極端な糖質制限は、疲労感や気持ちの不安定さを招くだけでなく、糖尿病のリスクも高くなります。糖尿病は一度なってしまうと完全には治らない病気です。後悔することにならないよう、極端な食事制限は控え、ごはんやおかずをきちんととるべきです。
鉄不足がイライラを引き起こす
なんとなくだるさを感じたり、集中力が低下したりするのは、低血糖だけでなく、貧血の疑いもあります。
貧血とは、血液中のヘモグロビン濃度が低い状態のことで、男性は14g/dl未満、女性は12g/ dl未満を指します。ヘモグロビンは体内の組織に酸素を運搬する役割があり、不足すると体内が酸欠状態になり、頭痛や肩こり、めまい、だるさなどの症状が起こります。
健康診断で貧血といわれたことのない人も要注意です。ヘモグロビン値が低下するまでに、体内の貯蔵鉄であるフェリチンが最初に低下します。フェリチンが少なくなってからヘモグロビン値が低下するので、貧血と診断されたときにはかなり体内の鉄が不足した状態になっているのです。フェリチン値の低い人は、「隠れ貧血」ともいわれ、3人に2人の割合でなっているともいいます。九州の市役所職員を対象とした調査では、うつ病症状を持つ男性はフェリチン値が低い人が多かったといいます。
貧血の主な原因は鉄の摂取不足です。鉄が含まれる食品はレバーが有名ですが、他にもあさりや牡蠣、赤貝などの貝類や牛肉、まぐろ、かつおなど赤身の肉や魚類、ほうれんそうや小松菜、パセリなどの緑黄色野菜、ごま、きくらげ、海藻類などがあります。
鉄のサプリメントのとりすぎには要注意!
貧血予防に鉄のサプリメントをとろうとしている人は要注意!鉄は、摂取量が多ければよいというわけではありません。鉄はとりすぎると体内で活性酸素を発生させ、酸化ストレスを促進し、動脈硬化や糖尿病、癌などのリスクを高めます。

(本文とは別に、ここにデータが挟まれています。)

(** What a pass stores when it gets as far as deriving the status: the
    session exists already and there are new entries, or the session is
    new and its metadata can be extracted. *)
Lemma handleFile_stored w path newEntries newPosition git now :
  let sid := extractSessionId path in
  let w' := handleFile parseDate extractSessionId extractEncodedDir extractMetadata
              w path (TailOk newEntries newPosition) git now in
  let w2 := clearResolvedSignals w sid newEntries in
  let allEntries :=
    match sessions w !! sid with
    | Some s => (entries s ++ newEntries)%list
    | None => newEntries
    end in
  let derived := Status.deriveStatus parseDate now allEntries in
  newEntries <> [] ->
  (is_Some (sessions w !! sid) \/ is_Some (extractMetadata newEntries)) ->
  pendingPermissions w' = pendingPermissions w2
  /\ stopSignals w' = stopSignals w2
  /\ exists s',
      sessions w' !! sid = Some s'
      /\ entries s' = allEntries
      /\ pendingPermission s' = pendingPermissions w2 !! sid
      /\ status s' = match pendingPermissions w2 !! sid with
                     | Some _ => overrideStatus derived st_waiting true
                     | None => derived
                     end
      /\ hasStopSignal s' = Some (bool_decide (is_Some (stopSignals w2 !! sid))).
Proof.
  intros sid w' w2 allEntries derived Hne Hgo.
  subst w'. unfold handleFile. fold sid.
  assert ((Z.of_nat (length newEntries) =? 0) = false) as ->.
  { destruct newEntries; [contradiction | reflexivity]. }
  cbn [andb].
  fold allEntries. fold w2.
  destruct (sessions w !! sid) as [s|] eqn:Es.
  - cbn [pendingPermissions stopSignals sessions].
    split; [reflexivity|]. split; [reflexivity|].
    eexists. split; [apply lookup_insert_eq|].
    cbn [entries pendingPermission status hasStopSignal]. by repeat split.
  - destruct Hgo as [[? Hx]|[md Hmd]]; [discriminate|].
    subst allEntries. rewrite Hmd.
    cbn [pendingPermissions stopSignals sessions].
    split; [reflexivity|]. split; [reflexivity|].
    eexists. split; [apply lookup_insert_eq|].
    cbn [entries pendingPermission status hasStopSignal]. by repeat split.
Qed.
(** * Spending planner: the daily-allowance engine and its store

    A shallow embedding of the budgeting application's logic:

    - the [Date] arithmetic of the JavaScript runtime that the page relies
      on ([new Date(y, m, d)], [getDate], [setHours(0,0,0,0)], comparison),
      following the definitions of ECMA-262, section 21.4.1;
    - [getDaysInMonth], [formatDateKey] and the [spendingData] computation
      of the page component (the spec's [computeAllowances]);
    - the server functions of [features/spending.ts] over the two tables of
      the schema ([spending_plans], [daily_spending]).

    Modelling conventions.

    - Integers of the program (years, months, day numbers, row ids, time
      values in milliseconds) are [Z].
    - Time values are local-time values: every [Date] operation of the
      program works in local time, and the zone offset is taken constant, so
      the clock reading [now] is given in local milliseconds.
    - Amounts of money are JavaScript numbers in the program, that is IEEE
      754 binary64 values.  They are modelled by [number], the Standard
      Library's [spec_float] with the binary64 operations of [SpecFloat]:
      every operation rounds to nearest, ties to even, overflows to an
      infinity, underflows gradually to a signed zero, and [NaN] is one
      value.
    - Text is a string of bytes, the UTF-8 encoding of the program's text.
    - The database is PostgreSQL behind the query builder.  A table is the
      list of its rows, a statement is one step on the tables that either
      fails and leaves them as they were or succeeds, and the input
      conversions of the column types ([numeric(12,2)], [date]) are
      parameters of the store; [Postgres] gives the two conversions for the
      texts the page sends. *)

From Stdlib Require Import ZArith Lia Bool List.
From Stdlib Require Import Ascii String DecimalString.
From Stdlib Require Import SpecFloat.
From stdpp Require Import gmap strings list.

Local Open Scope Z_scope.

(** ** Date arithmetic (ECMA-262, 21.4.1) *)

Module JSDate.

Definition msPerDay : Z := 86400000.

(** [Day(t) = floor(t / msPerDay)] *)
Definition Day (t : Z) : Z := t / msPerDay.

Definition TimeWithinDay (t : Z) : Z := t mod msPerDay.

Definition DaysInYear (y : Z) : Z :=
  if negb (y mod 4 =? 0) then 365
  else if negb (y mod 100 =? 0) then 366
  else if negb (y mod 400 =? 0) then 365
  else 366.

Definition DayFromYear (y : Z) : Z :=
  365 * (y - 1970) + (y - 1969) / 4 - (y - 1901) / 100 + (y - 1601) / 400.

Definition TimeFromYear (y : Z) : Z := msPerDay * DayFromYear y.

(** The standard defines [YearFromTime(t)] as the largest [y] with
    [TimeFromYear(y) <= t].  It is computed here from an estimate that is
    off by at most one year, and [YearFromTime_largest] below shows that the
    result is that largest [y]. *)
Definition YearFromDay (d : Z) : Z :=
  let y := 1970 + (400 * d) / 146097 in
  if DayFromYear (y + 1) <=? d then y + 1
  else if d <? DayFromYear y then y - 1
  else y.

Definition YearFromTime (t : Z) : Z := YearFromDay (Day t).

Definition InLeapYear (t : Z) : Z :=
  if DaysInYear (YearFromTime t) =? 365 then 0 else 1.

Definition DayWithinYear (t : Z) : Z := Day t - DayFromYear (YearFromTime t).

Definition MonthFromTime (t : Z) : Z :=
  let d := DayWithinYear t in
  let leap := InLeapYear t in
  if d <? 31 then 0
  else if d <? 59 + leap then 1
  else if d <? 90 + leap then 2
  else if d <? 120 + leap then 3
  else if d <? 151 + leap then 4
  else if d <? 181 + leap then 5
  else if d <? 212 + leap then 6
  else if d <? 243 + leap then 7
  else if d <? 273 + leap then 8
  else if d <? 304 + leap then 9
  else if d <? 334 + leap then 10
  else 11.

Definition DateFromTime (t : Z) : Z :=
  let d := DayWithinYear t in
  let leap := InLeapYear t in
  match MonthFromTime t with
  | 0 => d + 1
  | 1 => d - 30
  | 2 => d - 58 - leap
  | 3 => d - 89 - leap
  | 4 => d - 119 - leap
  | 5 => d - 150 - leap
  | 6 => d - 180 - leap
  | 7 => d - 211 - leap
  | 8 => d - 242 - leap
  | 9 => d - 272 - leap
  | 10 => d - 303 - leap
  | _ => d - 333 - leap
  end.
(** * The generic channel object of liquid (src/channel/src/channel.c)

    A shallow embedding of the channel impairment engine: the structure
    [CHANNEL(_s)], its constructor, the three configurators
    ([_add_awgn], [_add_carrier_offset], [_add_multipath]) and the sample
    loop [_execute], followed by the properties the specification states
    about them.

    The C file is a template: the macros [T], [TC], [TI], [TO], [NCO()],
    [FIRFILT()] and [EXTENSION_FULL] are supplied by the including file,
    and [randnf], [powf] come from other libraries.  They are interfaces
    here, and every property below holds for all their implementations.
    The embedding follows the complex float instance the comments of the
    file speak of ("TODO: test for types other than float complex"): [T]
    is [float] and [TC], [TI], [TO] are [float complex]. *)

From Stdlib Require Import ZArith NArith String Ascii List Lia.
From Stdlib Require Import Floats.SpecFloat.
From stdpp Require Import base option list.
Definition PERMANENT_TAG_CONFIG : list ConfigEntry :=
  [ {| key := "new"; label := "New" |};
    {| key := "premium"; label := "Premium" |};
    {| key := "open-house"; label := "Open House" |};
    {| key := "auction"; label := "Auction" |} ].

(** [config.some(c => c.key === a)] for a string [a]. *)
Definition config_has (config : list ConfigEntry) (a : string) : bool :=
  existsb (fun c => String.eqb (key c) a) config.

(** [value.filter(a => config.some(c => c.key === a) && !existing.has(a))]:
    [===] against a string key rejects every element that is not a string,
    so the elements kept are strings. *)
Fixpoint filter_new (config : list ConfigEntry) (existing : list Json)
    (value : list Json) : list string :=
  match value with
  | [] => []
  | a :: rest =>
      match a with
      | JStr s =>
          if config_has config s && negb (Set_has existing a)
          then s :: filter_new config existing rest
          else filter_new config existing rest
      | _ => filter_new config existing rest
      end
  end.

(** [updatedParamsPartial]: its own properties, and the prototype that an
    assignment to [__proto__] installs in place of [Object.prototype]. *)
Record Partial : Type := { own : SearchParams; proto : option Json }.

(** [(p as any)[k] = v]. *)
Definition Partial_set (k : string) (v : Json) (p : Partial) : Partial :=
  if String.eqb k "__proto__" then
    match v with
    | JObj _ | JArr _ => {| own := own p; proto := Some v |}
    | _ => p
    end
  else {| own := <[k := v]> (own p); proto := proto p |}.

(** [p.k], through the prototype chain. *)
Definition Partial_get (p : Partial) (k : string) : option Json :=
  match own p !! k with
  | Some v => Some v
  | None => match proto p with Some o => get o k | None => None end
  end.

Record Acc : Type := {
  updatedParamsPartial : Partial;
  newGlowing : list string;
  newlyHighlighted : list string
}.

Definition Acc_init : Acc :=
  {| updatedParamsPartial := {| own := ∅; proto := None |};
     newGlowing := []; newlyHighlighted := [] |}.

(** [new Set(searchParams[k] || [])]; [None] when the constructor throws. *)
Definition existing_set (searchParams : SearchParams) (k : string)
    : option (list Json) :=
  match searchParams !! k with
  | Some v => if truthy v then new_Set v else Some []
  | None => Some []
  end.

(** The [amenities] and [tags] branches of the loop body; [None] is a
    TypeError (the set constructor, or [.filter] on a value that is not an
    array). *)
Definition merge_list (config : list ConfigEntry) (k : string)
    (searchParams : SearchParams) (value : Json) (acc : Acc) : option Acc :=
  match existing_set searchParams k with
  | None => None
  | Some existing =>
      match value with
      | JArr items =>
          let newItems := filter_new config existing items in
          if (0 <? length newItems)%nat then
            Some {| updatedParamsPartial :=
                      Partial_set k (JArr (existing ++ (JStr <$> newItems)))
                                  (updatedParamsPartial acc);
                    newGlowing := newGlowing acc ++ newItems;
                    newlyHighlighted := newlyHighlighted acc |}
          else Some acc
      | _ => None
      end
  end.

(** [sourceText.filter((s: string) => s && s.trim().length > 0)]; a truthy
    element that is not a string has no [trim] method: TypeError. *)
Fixpoint filter_sourceText (items : list Json) : option (list string) :=
  match items with
  | [] => Some []
  | s :: rest =>
      match s with
      | JStr t =>
          match filter_sourceText rest with
          | Some kept =>
              if truthy s && (0 <? String.length (trim t))%nat
              then Some (t :: kept) else Some kept
          | None => None
          end
      | _ => if truthy s then None else filter_sourceText rest
      end
  end.

(** One iteration of [for (const key in responseData)]. *)
Definition merge_key (searchParams : SearchParams)
    (responseData : list (string * Json)) (acc : Acc) (k : string)
    : option Acc :=
  if key_in_initialSearchParams k then
    match assoc k responseData with
    | Some param =>
        if truthy param then
          match get param "value" with
          | None | Some JNull => Some acc
          | Some value =>
              let branch :=
                if String.eqb k "amenities" then
                  merge_list AMENITY_CONFIG "amenities" searchParams value acc
                else if String.eqb k "tags" then
                  merge_list PERMANENT_TAG_CONFIG "tags" searchParams value acc
                else
                  Some {| updatedParamsPartial :=
                            Partial_set k value (updatedParamsPartial acc);
                          newGlowing := newGlowing acc ++ [k];
                          newlyHighlighted := newlyHighlighted acc |} in
              match branch with
              | None => None
              | Some acc1 =>
                  match get param "sourceText" with
                  | Some (JArr items) =>
                      match filter_sourceText items with
                      | Some kept =>
                          Some {| updatedParamsPartial := updatedParamsPartial acc1;
                                  newGlowing := newGlowing acc1;
                                  newlyHighlighted := newlyHighlighted acc1 ++ kept |}
                      | None => None
                      end
                  | _ => Some acc1
                  end
              end
          end
        else Some acc
    | None => Some acc
    end
  else Some acc.

Fixpoint for_in (searchParams : SearchParams)
    (responseData : list (string * Json)) (keys : list string) (acc : Acc)
    : option Acc :=
  match keys with
  | [] => Some acc
  | k :: rest =>
      match merge_key searchParams responseData acc k with
      | Some acc' => for_in searchParams responseData rest acc'
      | None => None
      end
  end.

(** The whole loop of lines 406-429 over a response object. *)
Definition merge (searchParams : SearchParams)
    (responseData : list (string * Json)) : option Acc :=
  for_in searchParams responseData (own_keys responseData) Acc_init.

(** The own enumerable properties a [for ... in] finds on a parsed value:
    the fields of an object, the indices of an array or a string, nothing
    on [null], a boolean or a number. *)
Definition enumerable (responseData : Json) : list (string * Json) :=
  match responseData with
  | JObj fields => fields
  | JArr items => imap (fun i v => (pretty i, v)) items
  | JStr s => imap (fun i v => (pretty i, v)) (chars s)
  | _ => []
  end.

(** [[...new Set(l)]] on strings: first occurrences, in order. *)
Definition unique (l : list string) : list string :=
  fold_left (fun acc x => if string_in x acc then acc else acc ++ [x]) l [].

(** Component state: the [useState] cells and refs of [VoiceSearch], and
    the parent's [searchParams] cell that [setSearchParams] updates. *)
Record Component : Type := {
  status : SearchStatus;
  isDemoMode : bool;
  animatedText : string;
  transcript : string;
  glowingParams : gset string;
  highlightedText : list string;
  recognitionRef : bool;          (* recognitionRef.current !== null *)
  lastFinalTranscript : string;   (* lastFinalTranscript.current *)
  searchParamsState : SearchParams
}.

(** What a handler captured from the render that created it. *)
Record Closure : Type := {
  searchParams : SearchParams;    (* the [searchParams] prop *)
  c_isDemoMode : bool;
  c_status : SearchStatus
}.

Inductive Effect : Type :=
  | console_error (msg : string)
  | fetch_voice_process (query : string) (currentParams : SearchParams)
  | recognition_start
  | recognition_stop
  (* [generateMockResults(params)], delivered to [onResults] after 800 ms *)
  | onResults_mock (params : SearchParams).

Definition set_status (s : SearchStatus) (st : Component) : Component :=
  {| status := s; isDemoMode := isDemoMode st; animatedText := animatedText st;
     transcript := transcript st; glowingParams := glowingParams st;
     highlightedText := highlightedText st; recognitionRef := recognitionRef st;
     lastFinalTranscript := lastFinalTranscript st;
     searchParamsState := searchParamsState st |}.

Definition resting_status (st : Component) : SearchStatus :=
  if recognitionRef st then Listening else Idle.

Definition switchToRealSearch (c : Closure) (st : Component) : Component :=
  if c_isDemoMode c then
    {| status := status st; isDemoMode := false; animatedText := "";
       transcript := transcript st; glowingParams := ∅;
       highlightedText := highlightedText st; recognitionRef := recognitionRef st;
       lastFinalTranscript := lastFinalTranscript st;
       searchParamsState := searchParamsState st |}
  else st.

(** [prev => ({ ...initialSearchParams, tags: prev.tags })]. *)
Definition reset_keeping_tags (prev : SearchParams) : SearchParams :=
  match prev !! "tags" with
  | Some t => <["tags" := t]> (object_of initialSearchParams)
  | None => delete "tags" (object_of initialSearchParams)
  end.

Definition handleSearch (c : Closure) (st : Component)
    : Component * list Effect :=
  (set_status Done st,
   (if recognitionRef st then [recognition_stop] else [])
   ++ [onResults_mock (searchParams c)]).

Definition is_command (text : string) : bool :=
  string_in text
    ["search"; "let's go"; "lets go"; "find"; "ok"; "find my house";
     "find my haus"].

(** [processTranscript] up to its [await]: the state, the effects, and
    whether a request is now pending. *)
Definition processTranscript_start (c : Closure) (text : string)
    (st : Component) : Component * list Effect * bool :=
  if is_command (toLowerCase (trim text)) then (handleSearch c st, false)
  else if (String.length (trim text) <? 3)%nat then (st, [], false)
  else (set_status Processing st,
        [fetch_voice_process text (searchParams c)], true).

疲労やイライラを感じやすい人は、まずは食品から鉄がとれるようにしましょう。
他にも、ハッピーホルモンといわれるセロトニンや葉酸、亜鉛、マグネシウム、ビタミンDなどの栄養素不足もうつ病症状に関連していることがわかってきています。セロトニンの材料になるトリプトファンが多く含まれるたんぱく質食品をとること、葉酸やマグネシウム、亜鉛を多く含む緑黄色野菜や海藻類をとることも大切です。
スナック菓子や加工食品をとりすぎると、亜鉛やマグネシウムなどミネラルの吸収を阻害してしまいます。加工食品を利用するときも、わかめ入りの味噌汁をとる、もずく酢やめかぶ、のりなど手軽にとれる海藻類、サラダやおひたしをプラスするようにしましょう。
イライラ予防に「甘いもの控えめ」「鉄を食品から摂取」を心がけよう!
いかがでしたか?間食などでも、甘いものを控えて、その代わりに鉄がとれる食品をとると、イライラの予防に役立ちそうですね。「甘いものを控える」「鉄を食品からとる」をしっかり意識して、イライラしない疲れにくい身体を目指しましょう。